TOR protein could be key to control of plant growth | AGÊNCIA FAPESP

A deeper understanding of this kinase and its genetic manipulation would open up new ways to increase biomass quantity and quality (photo: Arabidopsis thaliana/Wikimedia Commons)

TOR protein could be key to control of plant growth

August 10, 2016

By José Tadeu Arantes  |  Agência FAPESP – Sugar molecules resulting from CO2 fixation in photosynthesis are the primary source of the biochemical energy that sustains plant growth and development. Under the right environmental conditions, abundant energy is available to plants, allowing them to grow efficiently and accumulate biomass, including cellulose, the main source of carbon for the production of second-generation bioenergy. Now, new research has shown that target of Rapamycin (TOR) protein may be key to optimizing the process.

TOR is a kinase that controls cell growth in response to nutrients such as nitrogen. It was discovered through the use of rapamycin, an antibiotic that blocks its action. Since this discovery, several studies have indicated that TOR has a key role in the process of cell growth and division in all eukaryotes (organisms composed of cells that each contain a nucleus). TOR is practically omnipresent in the living world, regulating the growth of a vast array of organisms, from fungi to humans.

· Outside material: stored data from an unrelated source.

Lemma scriptnum_operand_safe_witness :
  CScriptNum_vch (E := unit) [255; 255; 255; 255] true 4 = Ok (- (2 ^ 31 - 1)) /\
  scriptnum_sub_assign (E := unit) (- (2 ^ 31 - 1)) 1 = Ok (- (2 ^ 31 - 1) - 1).
Proof.
  split; [vm_compute; reflexivity |].
  apply (scriptnum_operand_safe [255; 255; 255; 255] true (- (2 ^ 31 - 1)));
    [repeat constructor; unfold is_byte; lia | vm_compute; reflexivity].
Defined.
(** [IsCheckLockTimeVerify] indexes the script behind the first push without
    a bound: on scripts of at least seven bytes the read stays inside, but the
    one-byte script OP_0 makes it read past the end, and so does [IsCoinImport]
    on an empty OP_PUSHDATA1. *)
Theorem cltv_index_bounds :
  (forall s, 7 <= zlen s -> exists r, IsCheckLockTimeVerify (E := unit) s = Ok r) /\
  IsCheckLockTimeVerify (E := unit) [OP_0 : Z] = Exn oob_read /\
  IsCoinImport [OP_PUSHDATA1 : Z; 0] = Exn oob_read.
Proof.
  split; [| split; reflexivity].
  intros s Hl; unfold IsCheckLockTimeVerify, index_; unfold zlen in *.
  destruct (_ && _) eqn:E; [| eauto].
  apply andb_prop in E as [_ E]; apply Z.ltb_lt in E.
  destruct (lookup_lt_is_Some_2 s (Z.to_nat (Z.of_nat (length (go_vch (GetOp2 s))) + 1))) as [b ->];
    [lia |]; cbn [mbind res_bind].
  destruct (_ =? _); eauto.
Qed.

In “TOR Signaling and Nutrient Sensing”, published in the Annual Review of Plant Biology, researchers from several countries, including two from Brazil, Camila Caldana and Michel Vincentz, highlight the role of TOR in the regulation of vital processes.

Caldana is affiliated with the National Bioethanol Science & Technology Laboratory (CTBE), which belongs to the National Energy & Materials Research Center (CNPEM) in Campinas, São Paulo State. Vincentz is a professor at the University of Campinas’s Biology Institute (IB-UNICAMP). Both receive support from FAPESP for their research.

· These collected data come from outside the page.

(** ** The interpreter loop *)

(** The local variables of [EvalScript] that survive an iteration. *)
Record eval_state := mk_state {
  st_stack : list valtype;
  st_altstack : list valtype;
  st_vfExec : list bool;
  st_nOpCount : Z;
}.

Definition set_stack (st : eval_state) (s : list valtype) : eval_state :=
  mk_state s (st_altstack st) (st_vfExec st) (st_nOpCount st).

Definition set_vfExec (st : eval_state) (v : list bool) : eval_state :=
  mk_state (st_stack st) (st_altstack st) v (st_nOpCount st).

(** Runs a case that only touches the main stack. *)
Definition on_stack (st : eval_state) (m : stackM) : res ScriptError eval_state :=
  s ← m; Ok (set_stack st s).

Definition on_stacks (st : eval_state) (m : res ScriptError (list valtype * list valtype))
    : res ScriptError eval_state :=
  sa ← m; Ok (mk_state sa.1 sa.2 (st_vfExec st) (st_nOpCount st)).

(** [OP_IF], and [OP_NOTIF] when [notif]. *)
Definition case_IF (notif fExec : bool) (st : eval_state) : res ScriptError eval_state :=
  if fExec then
    if zlen (st_stack st) <? 1 then Err SCRIPT_ERR_UNBALANCED_CONDITIONAL
    else
      vch ← stacktop (st_stack st) 1;
      let fValue := xorb notif (CastToBool vch) in
      s ← popstack (st_stack st);
      Ok (set_vfExec (set_stack st s) (fValue :: st_vfExec st))
  else Ok (set_vfExec st (false :: st_vfExec st)).

Definition case_ELSE (st : eval_state) : res ScriptError eval_state :=
  match st_vfExec st with
  | [] => Err SCRIPT_ERR_UNBALANCED_CONDITIONAL
  | b :: v => Ok (set_vfExec st (negb b :: v))
  end.

Definition case_ENDIF (st : eval_state) : res ScriptError eval_state :=
  match st_vfExec st with
  | [] => Err SCRIPT_ERR_UNBALANCED_CONDITIONAL
  | _ :: v => Ok (set_vfExec st v)
  end.

(** The opcodes rejected before execution. *)
Definition is_disabled (opcode : Z) : bool :=
  (opcode =? OP_CAT) || (opcode =? OP_SUBSTR) || (opcode =? OP_LEFT)
  || (opcode =? OP_RIGHT) || (opcode =? OP_INVERT) || (opcode =? OP_AND)
  || (opcode =? OP_OR) || (opcode =? OP_XOR) || (opcode =? OP_2MUL)
  || (opcode =? OP_2DIV) || (opcode =? OP_MUL) || (opcode =? OP_DIV)
  || (opcode =? OP_MOD) || (opcode =? OP_LSHIFT) || (opcode =? OP_RSHIFT)
  || (opcode =? OP_CODESEPARATOR).

(** The case labels of the numeric groups. *)
Definition is_unary (opcode : Z) : bool :=
  (opcode =? OP_1ADD) || (opcode =? OP_1SUB) || (opcode =? OP_NEGATE)
  || (opcode =? OP_ABS) || (opcode =? OP_NOT) || (opcode =? OP_0NOTEQUAL).

Definition is_binary (opcode : Z) : bool :=
  (opcode =? OP_ADD) || (opcode =? OP_SUB) || (opcode =? OP_BOOLAND)
  || (opcode =? OP_BOOLOR) || (opcode =? OP_NUMEQUAL)
  || (opcode =? OP_NUMEQUALVERIFY) || (opcode =? OP_NUMNOTEQUAL)
  || (opcode =? OP_LESSTHAN) || (opcode =? OP_GREATERTHAN)
  || (opcode =? OP_LESSTHANOREQUAL) || (opcode =? OP_GREATERTHANOREQUAL)
  || (opcode =? OP_MIN) || (opcode =? OP_MAX).

Definition is_hash (opcode : Z) : bool :=
  (opcode =? OP_RIPEMD160) || (opcode =? OP_SHA1) || (opcode =? OP_SHA256)
  || (opcode =? OP_HASH160) || (opcode =? OP_HASH256).

Definition is_upgradable_nop (opcode : Z) : bool :=
  (opcode =? OP_NOP1) || (opcode =? OP_NOP3) || (opcode =? OP_NOP4)
  || (opcode =? OP_NOP5) || (opcode =? OP_NOP6) || (opcode =? OP_NOP7)
  || (opcode =? OP_NOP8) || (opcode =? OP_NOP9) || (opcode =? OP_NOP10).

(** [OP_1NEGATE], [OP_1] .. [OP_16]. *)
Definition is_small_int (opcode : Z) : bool :=
  (opcode =? OP_1NEGATE) || ((OP_1 <=? opcode) && (opcode <=? OP_16)).

Section Eval.
Context `{HashFunctions} `{LowS} `{BaseSignatureChecker}.
Context (ASSETCHAINS_CC flags consensusBranchId : Z).

(** The main-stack cases between the control and the crypto groups. *)
Definition eval_stack_op (opcode : Z) (stack : list valtype) : option stackM :=
  let fRequireMinimal := has_flag flags SCRIPT_VERIFY_MINIMALDATA in
  if opcode =? OP_VERIFY then Some (case_VERIFY stack)
  else if opcode =? OP_RETURN then Some (Err SCRIPT_ERR_OP_RETURN)
  else if opcode =? OP_2DROP then Some (case_2DROP stack)
  else if opcode =? OP_2DUP then Some (case_2DUP stack)
  else if opcode =? OP_3DUP then Some (case_3DUP stack)
  else if opcode =? OP_2OVER then Some (case_2OVER stack)
  else if opcode =? OP_2ROT then Some (case_2ROT stack)
  else if opcode =? OP_2SWAP then Some (case_2SWAP stack)
  else if opcode =? OP_IFDUP then Some (case_IFDUP stack)
  else if opcode =? OP_DEPTH then Some (case_DEPTH stack)
  else if opcode =? OP_DROP then Some (case_DROP stack)
  else if opcode =? OP_DUP then Some (case_DUP stack)
  else if opcode =? OP_NIP then Some (case_NIP stack)
  else if opcode =? OP_OVER then Some (case_OVER stack)
  else if opcode =? OP_PICK then Some (case_PICK fRequireMinimal false stack)
  else if opcode =? OP_ROLL then Some (case_PICK fRequireMinimal true stack)
  else if opcode =? OP_ROT then Some (case_ROT stack)
  else if opcode =? OP_SWAP then Some (case_SWAP stack)
  else if opcode =? OP_TUCK then Some (case_TUCK stack)
  else if opcode =? OP_SIZE then Some (case_SIZE stack)
  else if opcode =? OP_EQUAL then Some (case_EQUAL false stack)
  else if opcode =? OP_EQUALVERIFY then Some (case_EQUAL true stack)
  else if is_unary opcode then Some (case_unary fRequireMinimal opcode stack)
  else if is_binary opcode then Some (case_binary fRequireMinimal opcode stack)
  else if opcode =? OP_WITHIN then Some (case_WITHIN fRequireMinimal stack)
  else None.

(** The whole [switch (opcode)]. *)
Definition eval_switch (script : valtype) (opcode : Z) (fExec : bool) (st : eval_state)
    : res ScriptError eval_state :=
  let stack := st_stack st in
  if is_small_int opcode then Ok (set_stack st (serialize (opcode - (OP_1 - 1)) :: stack))
  else if opcode =? OP_NOP then Ok st
  else if opcode =? OP_CHECKLOCKTIMEVERIFY then
    on_stack st (case_CHECKLOCKTIMEVERIFY flags stack)
  else if is_upgradable_nop opcode then
    if has_flag flags SCRIPT_VERIFY_DISCOURAGE_UPGRADABLE_NOPS
    then Err SCRIPT_ERR_DISCOURAGE_UPGRADABLE_NOPS else Ok st
  else if opcode =? OP_IF then case_IF false fExec st
  else if opcode =? OP_NOTIF then case_IF true fExec st
  else if opcode =? OP_ELSE then case_ELSE st
  else if opcode =? OP_ENDIF then case_ENDIF st
  else if opcode =? OP_TOALTSTACK then on_stacks st (case_TOALTSTACK stack (st_altstack st))
  else if opcode =? OP_FROMALTSTACK then
    on_stacks st (case_FROMALTSTACK stack (st_altstack st))
  else match eval_stack_op opcode stack with
  | Some m => on_stack st m
  | None =>
    if is_hash opcode then on_stack st (case_hash opcode stack)
    else if opcode =? OP_CHECKSIG then
      on_stack st (case_CHECKSIG flags consensusBranchId script false stack)
    else if opcode =? OP_CHECKSIGVERIFY then
      on_stack st (case_CHECKSIG flags consensusBranchId script true stack)
    else if (opcode =? OP_CHECKMULTISIG) || (opcode =? OP_CHECKMULTISIGVERIFY) then
      r ← case_CHECKMULTISIG flags consensusBranchId script
            (opcode =? OP_CHECKMULTISIGVERIFY) stack (st_nOpCount st);
      Ok (mk_state r.1 (st_altstack st) (st_vfExec st) r.2)
    else if opcode =? OP_CHECKCRYPTOCONDITION then
      on_stack st (case_CHECKCRYPTOCONDITION consensusBranchId script ASSETCHAINS_CC false stack)
    else if opcode =? OP_CHECKCRYPTOCONDITIONVERIFY then
      on_stack st (case_CHECKCRYPTOCONDITION consensusBranchId script ASSETCHAINS_CC true stack)
    else Err SCRIPT_ERR_BAD_OPCODE
  end.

Caldana’s project ( entitled “Regulation of plant growth by the target of rapamycin (TOR) pathway” is funded by FAPESP under the Young Investigators in Emerging Institutions Program.

Vincentz has a regular grant from FAPESP for the project entitled “Defining the architecture of the gene regulatory network related to AtbZIP63”.

“Integration between environmental signals, such as water, nutrients, temperature and light, and intracellular processes, such as cell growth and metabolism, is a condition for life. Cells must respond appropriately to the environment to survive and multiply. One of the signaling pathways that ensures this integration involves TOR,” Vincentz told Agência FAPESP.

“If the environmental factors are favorable, this pathway is triggered so that cell multiplication and growth can occur. When the environmental factors become unfavorable, it’s interrupted and other pathways are activated, including one controlled by the kinase SnRK1, which has an antagonistic function. This preserves energy metabolism until favorable conditions return.”

To take only two among many possible examples, TOR participates in both the growth of both plants and cancer cells. Enhancing growth in plants is of considerable interest because it promotes higher crop yield and biomass production. In cancer, however, the goal is to develop drugs that inhibit cell multiplication. Hence, it is important to study the actions of these kinases, as well as their targets and antagonists, in depth.

“TOR promotes growth, and SnRK1 limits growth by making the plant redirect its metabolism and tap into its reserves,” Caldana said. “Our studies show that these two antagonistic kinases play key roles in the balanced use of carbon and in energy metabolism, among other processes. Hence, there is strong interest in understanding how the two pathways interact.”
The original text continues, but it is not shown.